There are a couple of ways you can look at this. You can break it down into b/w usage per frame and resolution or just look at 16 TMUs being utilised 100% for worst case with it's peak texel fillrate. E.g. for 2xAF (16 samples, 32bit textures),

16 TMUs x 0.5 Ghz x 16 samples per texel x 4 bytes per sample

~ 512 GB/sec for uncompressed textures

for 1:8 texture compression,

~ 64 GB/sec

Titanio said:
I'm not saying tiling is trivial, I'm wondering if it is relevant to AF, or how relevant it

Overlapping triangles from tiling will need to be shaded again, therefore AF applied again and b/w usage again. The hit will depend on triangle sizes and number of tiles...

EDIT:

Left out colour at 4 bytes/sample
 
Last edited by a moderator:
Jaws said:
Overlapping triangles from tiling will need to be shaded again, therefore AF applied again and b/w usage again. The hit will depend on triangle sizes and number of tiles...
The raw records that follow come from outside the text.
(** * webdirlisting: a directory-listing HTTP server (main.py)

    A shallow embedding of [main.py] and the properties of its path
    resolver, listing renderer, request parser, response builder and method
    dispatch.

    Conventions of the embedding.
    - The platform is POSIX: [os.path] is [posixpath] and [os.sep] is "/".
    - A Python [bytes] value is a [string] (a sequence of 8-bit characters).
    - A Python [str] value is represented by its UTF-8 encoding, with the bytes
      that [os.fsdecode] escapes (surrogateescape) kept as they are.  So
      [bytes.decode()] is the identity on valid UTF-8 and raises otherwise, and
      [str.encode()] is the identity on valid UTF-8 and raises on an escaped
      byte.  Every string operation of the program ([split], [strip],
      [startswith], [rfind], slicing behind a prefix, [replace] of the
      separator, concatenation around ASCII text) acts on ASCII characters
      only, so it commutes with this representation.
    - Exceptions are values of [exn]; a computation that can raise returns a
      [result].
    - The file system is read through [os.path.exists], [os.path.isdir] and
      [os.listdir] only; it is a function from path names to what is found
      there.
    - [HTTPServer.headers] is a mutable dictionary shared by all calls: it
      lives in a store of dictionaries, and [dict.copy] allocates. *)

From Stdlib Require Import String Ascii List ZArith Lia Bool DecimalString.
From stdpp Require Import base list strings.

Local Open Scope Z_scope.

(** ** Python values *)

Definition bytes := string.
Definition str := string.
Thanks for the calcs Jaws!

I didn't know before that redundant polygon processing went all the way to shading of those polygons, but if that's the case, this also makes sense. But even amongst some games that don't tile at all, we've seen poor texture filtering. I guess I should revise my statements to say "it would be disappointing if X360 games could not more typically afford the cost global AF + the (small?) extra cost of AF incurred when processing redundantly while tiling" ;)
 
Last edited by a moderator:
It doesn't go as far as Pixel Shading (hence applying textures), because once transformed and projected into screen (tile) space pixels that are outside of that tile will be clipped and not rendered.
 
No, a triangle that occupies more than one tile does not lead to any pixels being shaded twice.

Such a triangle is clipped to each tile, so there's no overlap.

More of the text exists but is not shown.